Segment Start: Stored data

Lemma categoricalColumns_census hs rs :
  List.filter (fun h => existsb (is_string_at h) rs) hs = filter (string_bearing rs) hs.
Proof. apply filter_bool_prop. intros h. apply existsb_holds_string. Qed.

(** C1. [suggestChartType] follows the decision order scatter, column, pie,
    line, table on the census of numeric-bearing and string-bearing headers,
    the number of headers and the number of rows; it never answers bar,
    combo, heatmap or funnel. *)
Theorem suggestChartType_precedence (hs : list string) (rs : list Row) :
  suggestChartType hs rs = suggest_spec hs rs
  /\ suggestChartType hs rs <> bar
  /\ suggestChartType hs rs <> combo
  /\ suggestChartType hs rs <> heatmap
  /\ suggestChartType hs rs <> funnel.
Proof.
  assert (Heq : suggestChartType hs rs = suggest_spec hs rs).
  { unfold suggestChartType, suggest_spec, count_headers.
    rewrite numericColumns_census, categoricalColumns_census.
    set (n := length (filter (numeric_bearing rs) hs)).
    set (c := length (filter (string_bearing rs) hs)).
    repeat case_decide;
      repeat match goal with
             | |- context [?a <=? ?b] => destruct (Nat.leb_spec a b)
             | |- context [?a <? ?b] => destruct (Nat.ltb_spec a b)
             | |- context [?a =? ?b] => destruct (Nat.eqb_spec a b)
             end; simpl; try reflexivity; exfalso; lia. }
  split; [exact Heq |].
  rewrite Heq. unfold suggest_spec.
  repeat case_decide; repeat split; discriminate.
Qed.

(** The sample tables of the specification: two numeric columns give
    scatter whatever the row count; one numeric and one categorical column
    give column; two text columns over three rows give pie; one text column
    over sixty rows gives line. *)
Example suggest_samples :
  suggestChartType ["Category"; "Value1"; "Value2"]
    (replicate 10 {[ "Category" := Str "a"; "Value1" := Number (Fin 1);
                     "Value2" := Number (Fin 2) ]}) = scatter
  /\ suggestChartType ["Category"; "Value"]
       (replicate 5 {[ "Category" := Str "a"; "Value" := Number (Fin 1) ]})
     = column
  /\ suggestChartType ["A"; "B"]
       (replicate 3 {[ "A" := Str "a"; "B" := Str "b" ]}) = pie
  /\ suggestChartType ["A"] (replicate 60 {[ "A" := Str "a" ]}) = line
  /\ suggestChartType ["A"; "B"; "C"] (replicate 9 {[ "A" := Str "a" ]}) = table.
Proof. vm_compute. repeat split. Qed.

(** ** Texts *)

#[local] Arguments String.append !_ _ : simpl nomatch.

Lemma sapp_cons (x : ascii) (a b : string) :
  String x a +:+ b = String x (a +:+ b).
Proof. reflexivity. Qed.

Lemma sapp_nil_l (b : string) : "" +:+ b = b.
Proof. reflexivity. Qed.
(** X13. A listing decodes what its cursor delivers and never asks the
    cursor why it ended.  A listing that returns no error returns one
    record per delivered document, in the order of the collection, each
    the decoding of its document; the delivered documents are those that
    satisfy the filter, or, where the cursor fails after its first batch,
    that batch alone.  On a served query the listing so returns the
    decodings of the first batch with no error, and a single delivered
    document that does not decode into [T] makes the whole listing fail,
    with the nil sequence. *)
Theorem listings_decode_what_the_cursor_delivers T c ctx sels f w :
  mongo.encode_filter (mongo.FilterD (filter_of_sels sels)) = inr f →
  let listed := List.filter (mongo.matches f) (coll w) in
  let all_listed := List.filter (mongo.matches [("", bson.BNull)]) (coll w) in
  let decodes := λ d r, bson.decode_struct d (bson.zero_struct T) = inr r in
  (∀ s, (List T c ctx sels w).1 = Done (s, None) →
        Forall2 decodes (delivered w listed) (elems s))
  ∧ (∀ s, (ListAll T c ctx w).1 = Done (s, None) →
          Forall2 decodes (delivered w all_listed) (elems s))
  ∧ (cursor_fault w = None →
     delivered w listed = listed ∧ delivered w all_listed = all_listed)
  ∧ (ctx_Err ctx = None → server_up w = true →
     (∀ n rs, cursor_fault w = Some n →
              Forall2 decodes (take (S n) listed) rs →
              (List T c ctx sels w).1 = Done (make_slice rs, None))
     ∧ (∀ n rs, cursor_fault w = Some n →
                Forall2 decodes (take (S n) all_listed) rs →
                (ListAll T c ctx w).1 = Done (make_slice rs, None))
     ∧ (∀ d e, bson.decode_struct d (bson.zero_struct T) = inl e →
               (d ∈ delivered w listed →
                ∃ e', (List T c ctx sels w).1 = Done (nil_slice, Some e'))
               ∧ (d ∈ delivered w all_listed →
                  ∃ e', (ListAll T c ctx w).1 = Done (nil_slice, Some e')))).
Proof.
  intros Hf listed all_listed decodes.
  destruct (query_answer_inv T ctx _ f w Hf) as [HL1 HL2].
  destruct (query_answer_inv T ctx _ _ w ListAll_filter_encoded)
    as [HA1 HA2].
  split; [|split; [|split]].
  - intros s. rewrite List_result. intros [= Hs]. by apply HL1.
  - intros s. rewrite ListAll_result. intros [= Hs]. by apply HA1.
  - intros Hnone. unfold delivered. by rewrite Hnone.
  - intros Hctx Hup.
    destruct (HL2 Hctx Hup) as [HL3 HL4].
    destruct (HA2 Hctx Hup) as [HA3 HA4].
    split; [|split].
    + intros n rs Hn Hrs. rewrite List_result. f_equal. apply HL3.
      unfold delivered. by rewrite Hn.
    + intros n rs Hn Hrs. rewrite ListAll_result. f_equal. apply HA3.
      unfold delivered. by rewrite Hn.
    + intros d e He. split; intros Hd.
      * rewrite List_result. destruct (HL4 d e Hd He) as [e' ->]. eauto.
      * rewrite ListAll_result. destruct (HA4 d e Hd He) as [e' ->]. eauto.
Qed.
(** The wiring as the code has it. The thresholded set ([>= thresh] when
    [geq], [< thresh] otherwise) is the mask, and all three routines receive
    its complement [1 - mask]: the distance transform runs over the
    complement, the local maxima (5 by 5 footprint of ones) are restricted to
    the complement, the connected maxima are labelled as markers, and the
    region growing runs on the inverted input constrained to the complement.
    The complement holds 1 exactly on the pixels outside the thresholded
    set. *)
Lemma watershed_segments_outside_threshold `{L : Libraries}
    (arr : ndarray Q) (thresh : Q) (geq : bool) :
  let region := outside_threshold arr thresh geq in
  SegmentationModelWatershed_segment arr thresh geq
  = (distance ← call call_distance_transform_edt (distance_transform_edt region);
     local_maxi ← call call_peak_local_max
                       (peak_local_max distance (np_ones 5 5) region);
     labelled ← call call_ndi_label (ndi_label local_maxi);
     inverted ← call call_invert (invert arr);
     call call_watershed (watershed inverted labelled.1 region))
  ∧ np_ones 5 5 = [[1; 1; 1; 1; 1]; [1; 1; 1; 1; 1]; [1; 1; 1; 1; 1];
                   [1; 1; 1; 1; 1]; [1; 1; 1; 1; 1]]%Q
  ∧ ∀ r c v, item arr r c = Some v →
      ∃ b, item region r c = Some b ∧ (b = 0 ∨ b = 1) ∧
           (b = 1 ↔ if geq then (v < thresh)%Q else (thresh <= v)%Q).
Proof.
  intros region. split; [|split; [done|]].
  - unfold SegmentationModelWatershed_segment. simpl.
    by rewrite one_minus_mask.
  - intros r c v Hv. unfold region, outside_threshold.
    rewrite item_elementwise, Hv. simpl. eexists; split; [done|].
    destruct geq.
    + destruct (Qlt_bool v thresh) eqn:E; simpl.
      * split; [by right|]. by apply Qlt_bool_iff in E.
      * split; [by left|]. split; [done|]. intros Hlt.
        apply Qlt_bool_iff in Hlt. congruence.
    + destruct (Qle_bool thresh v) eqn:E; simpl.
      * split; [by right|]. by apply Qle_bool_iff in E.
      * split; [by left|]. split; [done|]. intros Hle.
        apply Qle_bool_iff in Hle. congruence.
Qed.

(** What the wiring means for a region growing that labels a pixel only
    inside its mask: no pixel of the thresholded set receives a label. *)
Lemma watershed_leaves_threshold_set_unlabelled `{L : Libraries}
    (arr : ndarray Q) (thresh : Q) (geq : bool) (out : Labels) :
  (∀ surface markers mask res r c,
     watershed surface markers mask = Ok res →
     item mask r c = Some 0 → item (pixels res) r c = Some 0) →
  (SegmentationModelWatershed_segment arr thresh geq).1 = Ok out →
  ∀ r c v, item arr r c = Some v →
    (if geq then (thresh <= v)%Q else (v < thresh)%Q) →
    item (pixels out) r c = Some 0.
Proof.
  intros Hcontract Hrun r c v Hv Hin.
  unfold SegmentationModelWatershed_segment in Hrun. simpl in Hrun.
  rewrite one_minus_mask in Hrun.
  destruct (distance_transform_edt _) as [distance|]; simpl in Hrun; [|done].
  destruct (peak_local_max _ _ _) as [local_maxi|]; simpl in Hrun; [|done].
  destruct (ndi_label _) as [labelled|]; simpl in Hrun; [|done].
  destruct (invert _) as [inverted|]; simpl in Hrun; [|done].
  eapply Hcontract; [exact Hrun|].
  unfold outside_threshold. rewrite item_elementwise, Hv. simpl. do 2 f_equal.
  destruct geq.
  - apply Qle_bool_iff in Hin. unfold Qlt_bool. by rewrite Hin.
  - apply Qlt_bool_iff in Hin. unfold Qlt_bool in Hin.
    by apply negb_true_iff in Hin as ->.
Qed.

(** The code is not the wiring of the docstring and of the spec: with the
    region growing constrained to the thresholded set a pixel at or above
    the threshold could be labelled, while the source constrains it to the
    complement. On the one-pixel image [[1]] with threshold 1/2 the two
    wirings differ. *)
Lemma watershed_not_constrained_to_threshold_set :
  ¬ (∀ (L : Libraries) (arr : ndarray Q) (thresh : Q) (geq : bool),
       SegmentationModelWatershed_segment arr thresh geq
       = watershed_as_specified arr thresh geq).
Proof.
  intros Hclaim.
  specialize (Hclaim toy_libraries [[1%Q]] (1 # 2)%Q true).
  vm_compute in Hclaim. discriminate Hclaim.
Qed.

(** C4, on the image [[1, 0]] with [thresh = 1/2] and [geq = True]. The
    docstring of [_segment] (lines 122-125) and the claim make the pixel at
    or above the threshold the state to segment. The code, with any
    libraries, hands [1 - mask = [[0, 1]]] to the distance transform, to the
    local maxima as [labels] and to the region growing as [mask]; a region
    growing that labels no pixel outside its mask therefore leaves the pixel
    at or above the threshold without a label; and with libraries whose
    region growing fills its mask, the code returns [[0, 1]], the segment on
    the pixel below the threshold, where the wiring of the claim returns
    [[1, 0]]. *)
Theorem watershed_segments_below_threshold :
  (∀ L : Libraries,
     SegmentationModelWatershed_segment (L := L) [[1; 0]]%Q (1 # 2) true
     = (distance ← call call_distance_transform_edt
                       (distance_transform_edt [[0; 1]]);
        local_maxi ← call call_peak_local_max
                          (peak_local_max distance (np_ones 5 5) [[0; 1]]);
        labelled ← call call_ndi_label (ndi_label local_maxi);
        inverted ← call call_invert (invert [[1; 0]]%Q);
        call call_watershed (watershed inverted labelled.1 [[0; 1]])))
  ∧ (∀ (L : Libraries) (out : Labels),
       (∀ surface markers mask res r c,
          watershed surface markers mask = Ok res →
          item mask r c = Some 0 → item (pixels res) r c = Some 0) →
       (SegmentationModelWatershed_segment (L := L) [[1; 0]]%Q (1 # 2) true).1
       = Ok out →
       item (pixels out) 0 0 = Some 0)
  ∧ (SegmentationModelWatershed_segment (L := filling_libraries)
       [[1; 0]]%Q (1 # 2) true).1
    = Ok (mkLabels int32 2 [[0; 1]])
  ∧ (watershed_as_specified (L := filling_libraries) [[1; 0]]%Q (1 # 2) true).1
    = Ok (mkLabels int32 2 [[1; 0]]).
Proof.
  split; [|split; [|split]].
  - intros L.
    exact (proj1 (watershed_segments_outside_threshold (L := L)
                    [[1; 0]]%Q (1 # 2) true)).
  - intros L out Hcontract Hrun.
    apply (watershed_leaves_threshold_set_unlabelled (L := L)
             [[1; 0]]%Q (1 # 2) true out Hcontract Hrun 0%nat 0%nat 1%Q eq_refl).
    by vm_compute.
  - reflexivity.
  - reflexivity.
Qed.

Segment End: Stored data
Segment Start: Stored data

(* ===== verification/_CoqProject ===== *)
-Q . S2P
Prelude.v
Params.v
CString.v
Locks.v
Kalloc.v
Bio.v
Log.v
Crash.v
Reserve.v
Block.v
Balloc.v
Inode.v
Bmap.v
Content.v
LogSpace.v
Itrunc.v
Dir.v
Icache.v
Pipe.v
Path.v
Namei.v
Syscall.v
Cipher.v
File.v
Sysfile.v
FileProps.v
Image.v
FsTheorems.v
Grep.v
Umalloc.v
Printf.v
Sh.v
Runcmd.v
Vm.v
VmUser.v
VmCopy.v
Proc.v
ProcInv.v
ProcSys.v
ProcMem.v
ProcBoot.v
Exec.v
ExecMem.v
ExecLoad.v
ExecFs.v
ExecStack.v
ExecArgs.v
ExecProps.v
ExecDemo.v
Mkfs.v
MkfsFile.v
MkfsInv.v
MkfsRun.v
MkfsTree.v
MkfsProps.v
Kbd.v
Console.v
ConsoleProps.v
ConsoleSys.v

Segment End: Stored data

Read the entries above, then pull out the lines that include "never".

    the number of headers and the number of rows; it never answers bar,
(** X13. A listing decodes what its cursor delivers and never asks the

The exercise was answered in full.